→ **About this task**: Give back exactly the first lines of the entries below, through the line with "(Z.rem (numerator r)".

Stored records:
++++++++++

Lemma toDecimal_truncates_witness :
  Rational_ok (mkRational (-2) 3) /\ 0 <= 4 /\ 4 <= Z.of_nat 4
  /\ Z.gcd (-2) 3 = 1 /\ isTerminating 10 3 = false
  /\ Rational_toDecimal 4 (mkRational (-2) 3) (Some (IBigInt 4))
     = Return (mkDecimal (-6666) 4).
Proof.
  assert (H : Rational_ok (mkRational (-2) 3))
    by (unfold Rational_ok; simpl; lia).
  split; [exact H|]. split; [lia|]. split; [simpl; lia|].
  split; [reflexivity|]. split; [reflexivity|].
  exact (toDecimal_truncates (mkRational (-2) 3) 4 4 H ltac:(lia)
           ltac:(simpl; lia) eq_refl eq_refl).
Defined.

(** X29. When the denominator is terminating, the digits [toDecimal] returns
    are those of the exact expansion: with [k] the number of its decimal
    places, [digits / 10^k] is the value of the fraction.  They are
    returned under the scale asked for, whatever [k] is. *)
Theorem toDecimal_exact_digits (r : Rational) (s : Z) :
  Rational_ok r -> 0 <= s -> isTerminating 10 (denominator r) = true ->
  exists fuel0 k result,
    0 <= k
    /\ (forall fuel, (fuel0 <= fuel)%nat ->
          Rational_toDecimal fuel r (Some (IBigInt s))
          = Return (mkDecimal result s))
    /\ (inject_Z result / inject_Z (10 ^ k) == Rational_value r)%Q
    /\ (forall i, 0 <= i < k ->
          ~ (denominator r | numerator r * 10 ^ i)).
Proof.
  unfold Rational_ok. intros Hd Hs Hterm.
  destruct (while_unlimited (denominator r) Hd
              (List.length (primeFactors (denominator r)))
              (Z.quot (numerator r) (denominator r))
              (Z.rem (numerator r) (denominator r)) 0)
    as [result Hrun].
  { pose proof (Z.rem_bound_abs (numerator r) (denominator r)). lia. }
  { apply Z.divide_mul_r. now apply isTerminating_10. }
  pose proof Hrun as Hrun'.
  rewrite <- (Z.mul_1_r (numerator r)) in Hrun' at 1 2.
  change 1 with (10 ^ 0) in Hrun'.
  apply while_exact in Hrun' as (k & Hk & Hres & Hmin); [|assumption|lia].
  exists (List.length (primeFactors (denominator r))), k, result.
  split; [assumption|]. split; [|split].
  - intros fuel Hfuel. unfold Rational_toDecimal.
    rewrite Hterm. cbn [bind]. unfold bigint_div, bigint_rem.
    destruct (Z.eqb_spec (denominator r) 0); [lia|]. cbn [bind].
    rewrite (while_more_fuel _ Hd _ fuel _ _ _ _ _ Hfuel Hrun). cbn [bind].
    now apply Decimal_new_ok.
  - unfold Rational_value.
    pose proof (pow10_pos k Hk).
    assert (E : (inject_Z result * inject_Z (denominator r)
                 == inject_Z (numerator r) * inject_Z (10 ^ k))%Q)
      by (rewrite <- !inject_Z_mult; now rewrite Hres).
    apply (Qmult_inj_r _ _ (inject_Z (denominator r) * inject_Z (10 ^ k)));
      [intros F; apply Qmult_integral in F as [F|F];
       revert F; apply inject_Z_nonzero; lia|].
    field_simplify; [|apply inject_Z_nonzero; lia..].
    rewrite E. field.
  - intros i Hi Hdiv. apply (Hmin i); [lia|].
    apply Z.rem_divide; [lia|assumption].
Qed.

Lemma toDecimal_exact_digits_witness :
  Rational_ok (mkRational 3 8) /\ 0 <= 1 /\ isTerminating 10 8 = true
  /\ (forall fuel, (3 <= fuel)%nat ->
        Rational_toDecimal fuel (mkRational 3 8) (Some (IBigInt 1))
        = Return (mkDecimal 375 1))
  /\ exists fuel0 k result,
      0 <= k
      /\ (forall fuel, (fuel0 <= fuel)%nat ->
            Rational_toDecimal fuel (mkRational 3 8) (Some (IBigInt 1))
            = Return (mkDecimal result 1))
      /\ (inject_Z result / inject_Z (10 ^ k)
          == Rational_value (mkRational 3 8))%Q
      /\ (forall i, 0 <= i < k -> ~ (8 | 3 * 10 ^ i)).
Proof.
  assert (H : Rational_ok (mkRational 3 8)) by (unfold Rational_ok; simpl; lia).
  split; [exact H|]. split; [lia|]. split; [reflexivity|].
  split; [intros [|[|[|fuel]]] Hf; try lia; destruct fuel; reflexivity|].
  exact (toDecimal_exact_digits (mkRational 3 8) 1 H ltac:(lia) eq_refl).
Defined.

(** ** decimal.js: reading back what [toString] writes *)

Lemma index_dot_none s : without "." s = true -> index 0 "." s = None.
Proof.
  induction s as [|c s IH]; [reflexivity|].
  cbn [without]. intros H. apply andb_prop in H as [Hc Hs].
  apply negb_true_iff in Hc. cbn [index prefix].
  destruct (ascii_dec "." c) as [<-|_]; [discriminate Hc|].
  now rewrite (IH Hs).
Qed.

++++++++++

→ **Output for this exercise**:
Lemma toDecimal_truncates_witness :
  Rational_ok (mkRational (-2) 3) /\ 0 <= 4 /\ 4 <= Z.of_nat 4
  /\ Z.gcd (-2) 3 = 1 /\ isTerminating 10 3 = false
  /\ Rational_toDecimal 4 (mkRational (-2) 3) (Some (IBigInt 4))
     = Return (mkDecimal (-6666) 4).
Proof.
  assert (H : Rational_ok (mkRational (-2) 3))
    by (unfold Rational_ok; simpl; lia).
  split; [exact H|]. split; [lia|]. split; [simpl; lia|].
  split; [reflexivity|]. split; [reflexivity|].
  exact (toDecimal_truncates (mkRational (-2) 3) 4 4 H ltac:(lia)
           ltac:(simpl; lia) eq_refl eq_refl).
Defined.

(** X29. When the denominator is terminating, the digits [toDecimal] returns
    are those of the exact expansion: with [k] the number of its decimal
    places, [digits / 10^k] is the value of the fraction.  They are
    returned under the scale asked for, whatever [k] is. *)
Theorem toDecimal_exact_digits (r : Rational) (s : Z) :
  Rational_ok r -> 0 <= s -> isTerminating 10 (denominator r) = true ->
  exists fuel0 k result,
    0 <= k
    /\ (forall fuel, (fuel0 <= fuel)%nat ->
          Rational_toDecimal fuel r (Some (IBigInt s))
          = Return (mkDecimal result s))
    /\ (inject_Z result / inject_Z (10 ^ k) == Rational_value r)%Q
    /\ (forall i, 0 <= i < k ->
          ~ (denominator r | numerator r * 10 ^ i)).
Proof.
  unfold Rational_ok. intros Hd Hs Hterm.
  destruct (while_unlimited (denominator r) Hd
              (List.length (primeFactors (denominator r)))
              (Z.quot (numerator r) (denominator r))
              (Z.rem (numerator r) (denominator r)) 0)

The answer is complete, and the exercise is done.